Recent Accounting Pronouncements
In August 2018, the SEC adopted the final rule under SEC Release No. 33-10532, Disclosure Update and Simplification, amending certain disclosure requirements that were redundant, duplicative, overlapping, outdated or superseded. In addition, the amendments expanded the disclosure requirements on the analysis of stockholders' equity for interim financial statements. Under the amendments, an analysis of changes in each caption of stockholders' equity presented in the condensed consolidated balance sheets must be provided in a note or separate statement. The analysis should present a reconciliation of the beginning balance to the ending balance of each period for which a statement of comprehensive income is required to be filed.
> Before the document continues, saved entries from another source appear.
Lemma should_continue_partial_witness :
  should_continue {| messages := [] |} = Raise IndexError
  /\ should_continue {| messages := [human_message "hi"] |}
     = Raise (AttributeError "tool_calls").
Proof.
  split.
  - exact (proj1 (should_continue_partial {| messages := [] |}) eq_refl).
  - exact (proj1 (proj2 (should_continue_partial
      {| messages := [human_message "hi"] |}))
      (human_message "hi") eq_refl eq_refl).
Defined.

End RouterFacts.

(** ** The checkpoint store and the executor *)

Module EngineFacts.

Import Engine Samples.

Lemma get_put (thread_id : string) (s : MessagesState) (store : CheckpointStore) :
  get thread_id (put thread_id s store) = Found s.
Proof. unfold get, put. now rewrite lookup_insert_eq. Qed.

Lemma get_put_other (t t' : string) (s : MessagesState) (store : CheckpointStore) :
  t <> t' -> get t' (put t s store) = get t' store.
Proof. intros Hne. unfold get, put. now rewrite lookup_insert_ne. Qed.

Lemma put_all_snoc (writes : list (string * MessagesState)) (t : string)
    (s : MessagesState) :
  put_all (writes ++ [(t, s)]) = put t s (put_all writes).
Proof. unfold put_all. now rewrite foldl_app. Qed.

Lemma get_put_all_unknown (writes : list (string * MessagesState)) (t : string) :
  t ∉ writes.*1 -> get t (put_all writes) = NotFound.
Proof.
  induction writes as [|[t' s'] writes IH] using rev_ind; intros Hnotin.
  - reflexivity.
  - rewrite put_all_snoc. rewrite fmap_app in Hnotin. cbn in Hnotin.
    rewrite get_put_other.
    + apply IH. intros Hin. apply Hnotin. apply elem_of_app. now left.
    + intros ->. apply Hnotin. apply elem_of_app. right. apply list_elem_of_singleton.
      reflexivity.
Qed.

(** C5: round trip through the checkpoint store.  For every thread id [t],
    state [s] and store, [get t] after [put t s] finds a state equal to [s];
    a second [put] on the same thread replaces the first snapshot; and [get]
    answers NotFound for a thread id that no [put] has written. *)
Theorem checkpoint_round_trip (t : string) (s : MessagesState)
    (store : CheckpointStore) :
  get t (put t s store) = Found s
  /\ (forall s', put t s (put t s' store) = put t s store
                 /\ get t (put t s (put t s' store)) = Found s)
  /\ (forall writes : list (string * MessagesState),
        t ∉ writes.*1 -> get t (put_all writes) = NotFound).
Proof.
  split; [apply get_put|]. split.
  - intros s'. split; [|apply get_put].
    unfold put. apply insert_insert_eq.
  - intros writes. apply get_put_all_unknown.
Qed.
This final rule is effective 30 days after publication in the Federal Register. The final rule was not yet published in the Federal Register as of the date of this Quarterly Report on Form 10-Q. The Company is evaluating the impact of this guidance on its condensed consolidated financial statements.
In August 2018, the FASB issued ASU 2018-13 - Fair Value Measurement (Topic 820) (“ASU 2018-13”) which removes, modifies and adds disclosure requirements on fair value measurements. ASU 2018-13 removes disclosure requirements for transfers between Level 1 and Level 2 measurements and valuation processes for Level 3 measurements but adds new disclosure requirements including changes in unrealized gains/losses in other comprehensive income related to recurring Level 3 measurements. The amended guidance is effective for us beginning in the first quarter of 2020. Certain aspects may be applied prospectively while other aspects may be applied retrospectively upon the effective date. Early adoption is permitted. We are in the process of evaluating the effect of this guidance on our consolidated condensed financial statements and related disclosures.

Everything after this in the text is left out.